Experts debated the meaning of the Shigir symbols at a symposium in Yekaterinburg in 2017, comparing them to other works of art from the historical period and more recent anthropological examples. Nearly 2500 kilometers distant, in Göbekli, hunter-gatherers gathered for ceremonies and sculpted equal stylized animals on stone pillars over 5 meters high.

Totem poles, which are used to worship gods or respect ancestors in the Pacific Northwest, have a more contemporary analogue, according to Herberger. According to co-author and archaeologist Mikhail Zhilin of the Russian Academy of Sciences in Moscow, the figure might represent local woods spirits or demons. The zigzag engravings, according to Petersen, might be a type of “Keep out!” warning, suggesting a hazardous or restricted area.

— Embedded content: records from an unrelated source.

(* ===== verification/MemStore.v ===== *)
(** The memory cache ([livepeer/storage/memstore.go]): a prefix tree of chunks whose
    nodes keep the smallest access counts of their parts, so that the entry that was
    not accessed for the longest time is found by a descent.

    The nodes form a heap; the address of a node is the list of the indices that
    lead to it, the last one first: [parentIdx] is the head, [parent] the tail, the root
    the empty list. [subtree[l]] of the node at [p] is nil when nothing is at [l :: p].
    An entry is the number of a chunk object with its key. [MemInv] has the invariant
    and what the operations do to it, [MemProps] the properties. *)
From stdpp Require Import base gmap list strings.
From Stdlib Require Import ZArith Lia.
From S2P Require Import Prelude Types.

Definition memTreeLW : Z := 2.
Definition memTreeFLW : Z := 14.
Definition dbForceUpdateAccessCnt : Z := 1000.
Definition defaultCacheCapacity : Z := 5000.

Record memTree := mkTree {
  mt_bits : Z;
  mt_width : Z;
  mt_entry : option (Key * nat);
  mt_lastDBaccess : Z;
  mt_access : list Z
}.

Abbreviation ptr := (list Z).
Abbreviation nodes := (gmap ptr memTree).

(** The counters do not reach the limit of 64 bits. *)
Record MemStore := mkMem {
  ms_memtree : nodes;
  ms_entryCnt : Z;
  ms_capacity : Z;
  ms_accessCnt : Z;
  ms_dbAccessCnt : Z
}.

(** [newMemTree(b, parent, pidx)] for the address [pidx :: parent]. *)
Definition newMemTree (b : Z) (p : ptr) (N : nodes) : nodes :=
  <[p := {| mt_bits := b; mt_width := Z.shiftl 1 b; mt_entry := None; mt_lastDBaccess := 0;
            mt_access := replicate (Z.to_nat (Z.shiftl 1 b - 1)) 0 |}]> N.

(** Assignments to fields of the node at [p]. *)
Definition set_access (N : nodes) (p : ptr) (i : Z) (a : Z) : nodes :=
  alter (fun n => {| mt_bits := mt_bits n; mt_width := mt_width n; mt_entry := mt_entry n;
                     mt_lastDBaccess := mt_lastDBaccess n; mt_access := <[Z.to_nat i := a]> (mt_access n) |}) p N.
Definition set_entry (N : nodes) (p : ptr) (e : option (Key * nat)) : nodes :=
  alter (fun n => {| mt_bits := mt_bits n; mt_width := mt_width n; mt_entry := e;
                     mt_lastDBaccess := mt_lastDBaccess n; mt_access := mt_access n |}) p N.
Definition set_lastDBaccess (N : nodes) (p : ptr) (x : Z) : nodes :=
  alter (fun n => {| mt_bits := mt_bits n; mt_width := mt_width n; mt_entry := mt_entry n;
                     mt_lastDBaccess := x; mt_access := mt_access n |}) p N.

(** [nn.access[0]] of a subtree, 0 when it is nil. *)
Definition sub_access (N : nodes) (p : ptr) : outcome Z :=
  match N !! p with
  | Some nn => or_crash (index (mt_access nn) 0)
  | None => Ret 0
  end.

(** [if (aa != 0) && (aa < a) { a = aa }]. *)
Definition lower (aa a : Z) : Z := if negb (aa =? 0) && (aa <? a) then aa else a.

(** The loop of [updateAccess]. *)
Fixpoint updateAccess_loop (fuel : nat) (N : nodes) (p : ptr) (aidx a oa : Z) : outcome nodes :=
  match fuel with
  | O => Wait
  | S f =>
    let& node := or_crash (N !! p) in
    let& v := or_crash (index (mt_access node) aidx) in
    if v =? oa then
      let N := set_access N p aidx a in
      if 0 <? aidx then
        let& aa := or_crash (index (mt_access node) (Z.lxor (aidx - 1) 1 + 1)) in
        updateAccess_loop f N p (Z.shiftr (aidx - 1) 1) (lower aa a) oa
      else match p with
      | [] => Ret N
      | pidx :: q =>
        let& parent := or_crash (N !! q) in
        let& aa := sub_access N (Z.lxor pidx 1 :: q) in
        updateAccess_loop f N q (Z.shiftr (mt_width parent + pidx - 2) 1) (lower aa a) oa
      end
    else Ret N
  end.

(** The steps of a walk to the root: at most 14 in a node. *)
Definition climb_fuel (p : ptr) : nat := 16 * S (length p).

Definition updateAccess (N : nodes) (p : ptr) (a : Z) : outcome nodes :=
  let& node := or_crash (N !! p) in
  let& oa := or_crash (index (mt_access node) 0) in
  updateAccess_loop (climb_fuel p) N p 0 a oa.

(** ** removeOldest *)

(** The inner loop of the descent: each count on the way is replaced by that of its sibling. *)
Fixpoint oldest_inner (fuel : nat) (N : nodes) (p : ptr) (aidx av : Z) : outcome (Z * nodes) :=
  match fuel with
  | O => Wait
  | S f =>
    let& node := or_crash (N !! p) in
    if aidx <? mt_width node / 2 - 1 then
      let& l := or_crash (index (mt_access node) (aidx * 2 + 1)) in
      let& r := or_crash (index (mt_access node) (aidx * 2 + 2)) in
      if av =? l then oldest_inner f (set_access N p aidx r) p (aidx * 2 + 1) av
      else if av =? r then oldest_inner f (set_access N p aidx l) p (aidx * 2 + 2) av
      else Crash
    else Ret (aidx, N)
  end.

(** [(node.subtree[pidx] != nil) && (av == node.subtree[pidx].access[0])]. *)
Definition sub_has (N : nodes) (p : ptr) (av : Z) : outcome bool :=
  match N !! p with
  | Some nn => let& x := or_crash (index (mt_access nn) 0) in Ret (av =? x)
  | None => Ret false
  end.

(** The descent: the address of the oldest entry. *)
Fixpoint oldest_loop (fuel : nat) (N : nodes) (p : ptr) : outcome (ptr * nodes) :=
  match fuel with
  | O => Wait
  | S f =>
    let& node := or_crash (N !! p) in
    match mt_entry node with
    | Some _ => Ret (p, N)
    | None =>
      let& av := or_crash (index (mt_access node) 0) in
      let& x := oldest_inner 16 N p 0 av in
      let '(aidx, N) := x in
      let pidx := aidx * 2 + 2 - mt_width node in
      let& l := sub_has N (pidx :: p) av in
      if l : bool then
        let& aa := sub_access N (pidx + 1 :: p) in
        oldest_loop f (set_access N p aidx aa) (pidx :: p)
      else
      let& r := sub_has N (pidx + 1 :: p) av in
      if r : bool then
        let& aa := sub_access N (pidx :: p) in
        oldest_loop f (set_access N p aidx aa) (pidx + 1 :: p)
      else Crash
    end
  end.

(** The walk back to the root. *)
Fixpoint restore_loop (fuel : nat) (N : nodes) (p : ptr) (aidx : Z) : outcome nodes :=
  match fuel with
  | O => Wait
  | S f =>
    let& node := or_crash (N !! p) in
    let& aa := or_crash (index (mt_access node) aidx) in
    let raise q i :=
      let& node := or_crash (N !! q) in
      let& v := or_crash (index (mt_access node) i) in
      let N := if negb (aa =? 0) && ((aa <? v) || (v =? 0)) then set_access N q i aa else N in
      restore_loop f N q i in
    if 0 <? aidx then raise p (Z.shiftr (aidx - 1) 1)
    else match p with
    | [] => Ret N
    | pidx :: q =>
      let& parent := or_crash (N !! q) in
      raise q (Z.shiftr (mt_width parent + pidx - 2) 1)
    end
  end.

(** One more than the number of nodes: a descent visits each at most once. *)
Definition tree_fuel (N : nodes) : nat := S (size N).

(** [ready c] waits until the chunk object [c] is stored on disk and says whether it has
    data: an entry without data is not removed, but loses its access count. *)
Definition removeOldest (s : MemStore) (ready : nat -> outcome bool) : outcome MemStore :=
  let& x := oldest_loop (tree_fuel (ms_memtree s)) (ms_memtree s) [] in
  let '(p, N) := x in
  let& node := or_crash (N !! p) in
  let& e := or_crash (mt_entry node) in
  let& data := ready (snd e) in
  let '(N, cnt) := if data : bool then (set_entry N p None, ms_entryCnt s - 1) else (N, ms_entryCnt s) in
  let N := set_access N p 0 0 in
  let& N := restore_loop (climb_fuel p) N p 0 in
  Ret {| ms_memtree := N; ms_entryCnt := cnt; ms_capacity := ms_capacity s; ms_accessCnt := ms_accessCnt s;
         ms_dbAccessCnt := ms_dbAccessCnt s |}.

(** [for c < s.entryCnt { s.removeOldest() }]. *)
Fixpoint setCapacity_loop (fuel : nat) (s : MemStore) (c : Z) (ready : nat -> outcome bool) : outcome MemStore :=
  match fuel with
  | O => Wait
  | S f =>
    if c <? ms_entryCnt s then let& s := removeOldest s ready in setCapacity_loop f s c ready
    else Ret s
  end.

Definition setCapacity (fuel : nat) (s : MemStore) (c : Z) (ready : nat -> outcome bool) : outcome MemStore :=
  let& s := setCapacity_loop fuel s c ready in
  Ret {| ms_memtree := ms_memtree s; ms_entryCnt := ms_entryCnt s; ms_capacity := c; ms_accessCnt := ms_accessCnt s;
         ms_dbAccessCnt := ms_dbAccessCnt s |}.

(** There are no entries, so the loop of [setCapacity] does not run. *)
Definition NewMemStore (capacity : Z) : outcome MemStore :=
  setCapacity 1 {| ms_memtree := newMemTree memTreeFLW [] ∅; ms_entryCnt := 0; ms_capacity := 0; ms_accessCnt := 0;
                   ms_dbAccessCnt := 0 |} capacity (fun _ => Crash).

(** ** Put *)

(** The descent: to the entry on the way of the key, or to a new node. *)
Fixpoint put_descend (fuel : nat) (N : nodes) (p : ptr) (bitpos : Z) (key : Key) : outcome (ptr * Z * nodes) :=
  match fuel with
  | O => Wait
  | S f =>
    let& node := or_crash (N !! p) in
    match mt_entry node with
    | Some _ => Ret (p, bitpos, N)
    | None =>
      let& l := or_crash (Key_bits key bitpos (mt_bits node)) in
      match N !! (l :: p) with
      | None => Ret (l :: p, bitpos + mt_bits node, newMemTree memTreeLW (l :: p) N)
      | Some _ => put_descend f N (l :: p) (bitpos + mt_bits node) key
      end
    end
  end.

(** [st := node.subtree[l]; if st == nil { st = newMemTree(memTreeLW, node, l) }]. *)
Definition get_subtree (N : nodes) (p : ptr) (l : Z) : nodes :=
  match N !! (l :: p) with
  | None => newMemTree memTreeLW (l :: p) N
  | Some _ => N
  end.

(** The loop that moves an entry with another key down until the ways part. *)
Fixpoint split_loop (fuel : nat) (N : nodes) (p : ptr) (bitpos : Z) (key : Key) : outcome (ptr * nodes) :=
  match fuel with
  | O => Wait
  | S f =>
    let& node := or_crash (N !! p) in
    match mt_entry node with
    | None => Ret (p, N)
    | Some old =>
      let& l := or_crash (Key_bits (fst old) bitpos (mt_bits node)) in
      let N := get_subtree N p l in
      let N := set_entry N (l :: p) (Some old) in
      let N := set_entry N p None in
      let& a := or_crash (index (mt_access node) 0) in
      let& N := updateAccess N (l :: p) a in
      let& l := or_crash (Key_bits key bitpos (mt_bits node)) in
      let N := get_subtree N p l in
      split_loop f N (l :: p) (bitpos + mt_bits node) key
    end
  end.

(** More than the number of bits of the key. *)
Definition split_fuel (key : Key) : nat := S (8 * length key).

(** The rest of [Put]: the entry goes to the node at [p]. *)
Definition put_entry (s : MemStore) (N : nodes) (p : ptr) (key : Key) (c : nat) : outcome MemStore :=
  let N := set_entry N p (Some (key, c)) in
  let N := set_lastDBaccess N p (ms_dbAccessCnt s) in
  let& N := updateAccess N p (ms_accessCnt s) in
  Ret {| ms_memtree := N; ms_entryCnt := ms_entryCnt s + 1; ms_capacity := ms_capacity s;
         ms_accessCnt := ms_accessCnt s; ms_dbAccessCnt := ms_dbAccessCnt s |}.

Definition with_tree (s : MemStore) (N : nodes) : MemStore :=
  {| ms_memtree := N; ms_entryCnt := ms_entryCnt s; ms_capacity := ms_capacity s; ms_accessCnt := ms_accessCnt s;
     ms_dbAccessCnt := ms_dbAccessCnt s |}.
Definition accessed (s : MemStore) : MemStore :=
  {| ms_memtree := ms_memtree s; ms_entryCnt := ms_entryCnt s; ms_capacity := ms_capacity s;
     ms_accessCnt := ms_accessCnt s + 1; ms_dbAccessCnt := ms_dbAccessCnt s |}.

(** [Put] after the capacity check: the entry goes to its node, or to a new one. *)
Definition put_insert (s : MemStore) (key : Key) (c : nat) : outcome (option nat * MemStore) :=
  let s := accessed s in
  let& x := put_descend (tree_fuel (ms_memtree s)) (ms_memtree s) [] 0 key in
  let '(p, bitpos, N) := x in
  let& node := or_crash (N !! p) in
  match mt_entry node with
  | Some old =>
    if Key_isEqual (fst old) key then
      let& N := updateAccess N p (ms_accessCnt s) in
      Ret (Some (snd old), with_tree s (set_entry N p (Some (key, c))))
    else
      let& x := split_loop (split_fuel key) N p bitpos key in
      let '(p, N) := x in
      let& s := put_entry s N p key c in Ret (None, s)
  | None => let& s := put_entry s N p key c in Ret (None, s)
  end.

(** [Put] of the chunk object [c] with its key. The number returned is the entry it replaces,
    whose missing fields the caller copies. *)
Definition MemStore_Put (s : MemStore) (key : Key) (c : nat) (ready : nat -> outcome bool) : outcome (option nat * MemStore) :=
  if ms_capacity s =? 0 then Ret (None, s)
  else
    let& s := (if ms_capacity s <=? ms_entryCnt s then removeOldest s ready else Ret s) in
    put_insert s key c.

(** ** Get *)

Fixpoint find_loop (fuel : nat) (N : nodes) (p : ptr) (bitpos : Z) (key : Key) : outcome (option ptr) :=
  match fuel with
  | O => Wait
  | S f =>
    let& node := or_crash (N !! p) in
    match mt_entry node with
    | Some _ => Ret (Some p)
    | None =>
      let& l := or_crash (Key_bits key bitpos (mt_bits node)) in
      match N !! (l :: p) with
      | None => Ret None
      | Some _ => find_loop f N (l :: p) (bitpos + mt_bits node) key
      end
    end
  end.

(** The flag says that [dbStore.updateAccessCnt] is called for the key. *)
Definition MemStore_Get (s : MemStore) (key : Key) : outcome (option nat * bool * MemStore) :=
  let& x := find_loop (tree_fuel (ms_memtree s)) (ms_memtree s) [] 0 key in
  match x with
  | None => Ret (None, false, s)
  | Some p =>
    let& node := or_crash (ms_memtree s !! p) in
    let& e := or_crash (mt_entry node) in
    if Key_isEqual (fst e) key then
      let s := accessed s in
      let& N := updateAccess (ms_memtree s) p (ms_accessCnt s) in
      if dbForceUpdateAccessCnt <? u64 (ms_dbAccessCnt s - mt_lastDBaccess node) then
        let d := ms_dbAccessCnt s + 1 in
        Ret (Some (snd e), true,
             {| ms_memtree := set_lastDBaccess N p d; ms_entryCnt := ms_entryCnt s; ms_capacity := ms_capacity s;
                ms_accessCnt := ms_accessCnt s; ms_dbAccessCnt := d |})
      else Ret (Some (snd e), false, with_tree s N)
    else Ret (None, false, s)
  end.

The civilization that gave birth to the idol is beginning to emerge from the shadows. Zhilin has returned to Shigir and a neighboring bog site with pumps and special equipment in order to dig out artifacts buried several meters deep in the flooded earth. Hundreds of small bone points and daggers from the same time period, as well as elk antlers etched with animal faces, were discovered by him and his team.

They’ve also discovered a plethora of ancient carpentry artifacts, including stone adzes, various woodworking tools, and even a pine log fragment smoothed with an adze. Zhilin says, “They knew how to work with wood.” Stone was not the only material used to create art and architecture in the past; it was just the most likely to survive, which may have warped our understanding of prehistory. “Wood doesn’t survive very long,” Herberger says. “I’m sure there were a lot more of them that didn’t get preserved.”